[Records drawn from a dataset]
Definition ok (code : Z) (body : string) : http.Response + netError :=
  inl {| http.StatusCode := code;
         http.Body := {| http.content := body; http.read_err := None |} |}.

Definition deadline_exceeded : netError :=
  {| ne_text := "context deadline exceeded (Client.Timeout exceeded while awaiting headers)";
     ne_timeout := true |}.

(** An HTTP client with a positive [Timeout] gives up on an answer that
    takes longer; one with [Timeout = 0] waits. *)
Definition RoundTrip (routes : list Route)
    (w : World) (hc : http.Client) (req : http.Request)
  : http.Response + netError :=
  match find (fun r => String.eqb (route_url r) (http.URL req)) routes with
  | None => ok 404 "404 page not found"
  | Some r =>
    if (0 <? http.Timeout hc) && (http.Timeout hc <? route_latency r)
    then inr deadline_exceeded
    else route_answer r
  end.

(** [%v]: strings and numbers print bare, slices and maps in brackets with
    their elements separated by spaces. *)
Fixpoint Sprintf_v (x : any) : string :=
  match x with
  | any_nil => "<nil>"
  | any_bool true => "true"
  | any_bool false => "false"
  | any_Number literal => literal
  | any_string s => s
  | any_slice l =>
    "[" +:+ String.concat " " (map Sprintf_v l) +:+ "]"
  | any_map m =>
    "map[" +:+ String.concat " " (map (fun kv => fst kv +:+ ":" +:+ Sprintf_v (snd kv)) m)
    +:+ "]"
  end.

Definition dq : string := String (ascii_of_nat 34) EmptyString.

Definition syntax_error : string :=
  "invalid character '<' looking for beginning of value".

(** [{"AccountID":42}] *)
Definition account_json : string := "{" +:+ dq +:+ "AccountID" +:+ dq +:+ ":42}".

Definition account_42 : UserAccount := mk_UserAccount 0 42 "" 0 "" "" "".

Definition Decode_UserAccount : Unmarshal UserAccount :=
  fun d dest =>
    if String.eqb (input d) account_json then (account_42, None)
    else (dest, Some syntax_error).

(** [[{"ID":1},{"ID":2}]] and a payload whose second element has a string
    where the identifier should be. *)
Definition providers_json : string :=
  "[{" +:+ dq +:+ "ID" +:+ dq +:+ ":1},{" +:+ dq +:+ "ID" +:+ dq +:+ ":2}]".

Definition providers_mistyped_json : string :=
  "[{" +:+ dq +:+ "ID" +:+ dq +:+ ":1},{" +:+ dq +:+ "ID" +:+ dq +:+ ":"
  +:+ dq +:+ "x" +:+ dq +:+ "}]".

Definition provider (id : Z) : CloudProvider := mk_CloudProvider id "" "".
(** * The type checker of lang/check/type.go, embedded in Rocq

    The development follows the Go source function by function:
    [checkVars], [checkStatement], [checkAssign], [checkExpr] and its
    helpers, [setConstValueBinaryOp], [checkTypeExpr] and the
    [comparisonOps] table.  The abstract syntax tree ([lang/ast]) and the
    tokens ([lang/token]) are declared in other packages; they are modelled
    here as tagged unions whose tags are exactly the values the checker
    switches on.  The call of math/big that reads a numeric literal is
    followed in [natconv] and [intconv].  An error is kept as the place in
    the source that makes it, without the text of its message and without
    the file name and line that [checkVars] and [checkStatement] record for
    it. *)

From Stdlib Require Import ZArith List Ascii String Bool Lia.
From stdpp Require Import base option gmap strings.

#[local] Set Warnings "-register-all".

Local Open Scope Z_scope.

(** ** Tokens *)

Module Token.

(** Modelled from the spec: the token package is not part of the checked
    file.  An identifier is an interned symbol, so that equal texts are the
    same [ID]; the interned text is carried by the constructor and [ByID]
    projects it.  The named constants are the ones type.go compares with;
    [ID0] is the zero ID. *)
Inductive ID : Type :=
| ID0
| IDOpenParen
| IDOpenBracket
| IDColon
| IDDot
| IDPtr
| IDBool
| IDFalse
| IDTrue
| IDUnderscore
| IDThis
| IDEq
| IDShiftLEq
| IDShiftREq
| IDNumLiteral (s : string)
| IDIdent (s : string)
| IDNumType (s : string)
| IDOther (s : string).

#[global] Instance ID_eq_dec : EqDecision ID.
Proof. solve_decision. Defined.

Definition ID_code (x : ID) : nat * string :=
  match x with
  | ID0 => (0, "") | IDOpenParen => (1, "") | IDOpenBracket => (2, "")
  | IDColon => (3, "") | IDDot => (4, "") | IDPtr => (5, "")
  | IDBool => (6, "") | IDFalse => (7, "") | IDTrue => (8, "")
  | IDUnderscore => (9, "") | IDThis => (10, "") | IDEq => (11, "")
  | IDShiftLEq => (12, "") | IDShiftREq => (13, "")
  | IDNumLiteral s => (14, s) | IDIdent s => (15, s)
  | IDNumType s => (16, s) | IDOther s => (17, s)
  end%nat.

Definition ID_decode (c : nat * string) : ID :=
  match c with
  | (0, _) => ID0 | (1, _) => IDOpenParen | (2, _) => IDOpenBracket
  | (3, _) => IDColon | (4, _) => IDDot | (5, _) => IDPtr
  | (6, _) => IDBool | (7, _) => IDFalse | (8, _) => IDTrue
  | (9, _) => IDUnderscore | (10, _) => IDThis | (11, _) => IDEq
  | (12, _) => IDShiftLEq | (13, _) => IDShiftREq
  | (14, s) => IDNumLiteral s | (15, s) => IDIdent s
  | (16, s) => IDNumType s | (_, s) => IDOther s
  end%nat.

#[global] Instance ID_countable : Countable ID.
Proof.
  apply (inj_countable' ID_code ID_decode).
  intros []; reflexivity.
Defined.

(** [x.IsNumLiteral()], [x.IsIdent()], [x.IsNumType()]: the class flags of
    a token. *)
Definition IsNumLiteral (x : ID) : bool :=
  match x with IDNumLiteral _ => true | _ => false end.

Definition IsIdent (x : ID) : bool :=
  match x with IDIdent _ => true | _ => false end.

Definition IsNumType (x : ID) : bool :=
  match x with IDNumType _ => true | _ => false end.

(** [idMap.ByID]: the text an ID was interned from. *)
Definition ByID (x : ID) : string :=
  match x with
  | IDNumLiteral s | IDIdent s | IDNumType s | IDOther s => s
  | ID0 => ""
  | IDOpenParen => "("
  | IDOpenBracket => "["
  | IDColon => ":"
  | IDDot => "."
  | IDPtr => "ptr"
  | IDBool => "bool"
  | IDFalse => "false"
  | IDTrue => "true"
  | IDUnderscore => "_"
  | IDThis => "this"
  | IDEq => "="
  | IDShiftLEq => "<<="
  | IDShiftREq => ">>="
  end.

(** The tokens whose only arity flag is [FlagsUnaryOp]. *)
Inductive UnaryOp : Type :=
| IDXUnaryPlus
| IDXUnaryMinus
| IDXUnaryNot
| IDUnaryOther (key : N).

(** The tokens whose only arity flag is [FlagsBinaryOp], apart from
    [IDXBinaryAs], which has a constructor of its own in [Expr] because its
    right operand is a type expression. *)
Inductive BinaryOp : Type :=
| IDXBinaryPlus
| IDXBinaryMinus
| IDXBinaryStar
| IDXBinarySlash
| IDXBinaryShiftL
| IDXBinaryShiftR
| IDXBinaryAmp
| IDXBinaryAmpHat
| IDXBinaryPipe
| IDXBinaryHat
| IDXBinaryNotEq
| IDXBinaryLessThan
| IDXBinaryLessEq
| IDXBinaryEqEq
| IDXBinaryGreaterEq
| IDXBinaryGreaterThan
| IDXBinaryAnd
| IDXBinaryOr
| IDBinaryOther (key : N).

#[global] Instance UnaryOp_eq_dec : EqDecision UnaryOp.
Proof. solve_decision. Defined.

#[global] Instance BinaryOp_eq_dec : EqDecision BinaryOp.
Proof. solve_decision. Defined.

End Token.

Import Token.
(** * Threat-Intelligence-Center: the fetch / detect / classify pipeline

    A shallow embedding of [pro-test.py]: the multi-source aggregator
    [fetch_all_news], the lexicon scan [detect_harmful_words], the
    classifier client [fetch_from_gemini_sentiment_intent] and the
    categorizer [full_categorize], followed by the properties the
    specification states about them.

    Conventions of the embedding.
    - In the pipeline a Python [str] is a [string]; a character is a code
      point below 256 (Latin-1), which covers every literal of the
      program.  The character tables of [Char] ([\w], [str.lower],
      [str.strip]) are Python 3's, restricted to that range, where two
      characters match under [re.IGNORECASE] exactly when [str.lower]
      makes them equal.
    - The lexicon scan is also modelled on text of any code points, in
      [Unicode]: there a text is a list of code points, and the tables
      of [Char] are extended beyond 255.  What is stated of every text is
      stated there.
    - A value decoded from JSON is a [json]; Python's [None] is [JNull].
    - A raised exception is the [Raise] outcome of [res].
    - The network and the language model are oracles, indexed by the
      number of the call, so that two equal requests may be answered
      differently.
    - [print] is a trace of [event]s.  The constant request headers and
      the timeout of [requests.get] are part of the network oracle.
    - The article dictionaries that [full_categorize] updates in place live
      in a store (a function from references to dictionaries). *)

From Stdlib Require Import ZArith NArith String Ascii List Bool Lia.
From Stdlib Require Import SpecFloat DecimalString.
From stdpp Require Import gmap strings list.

Your assignment
What lines in the data above contain the word "tables"? Copy them all.

Result for this exercise
      program.  The character tables of [Char] ([\w], [str.lower],
      [Unicode]: there a text is a list of code points, and the tables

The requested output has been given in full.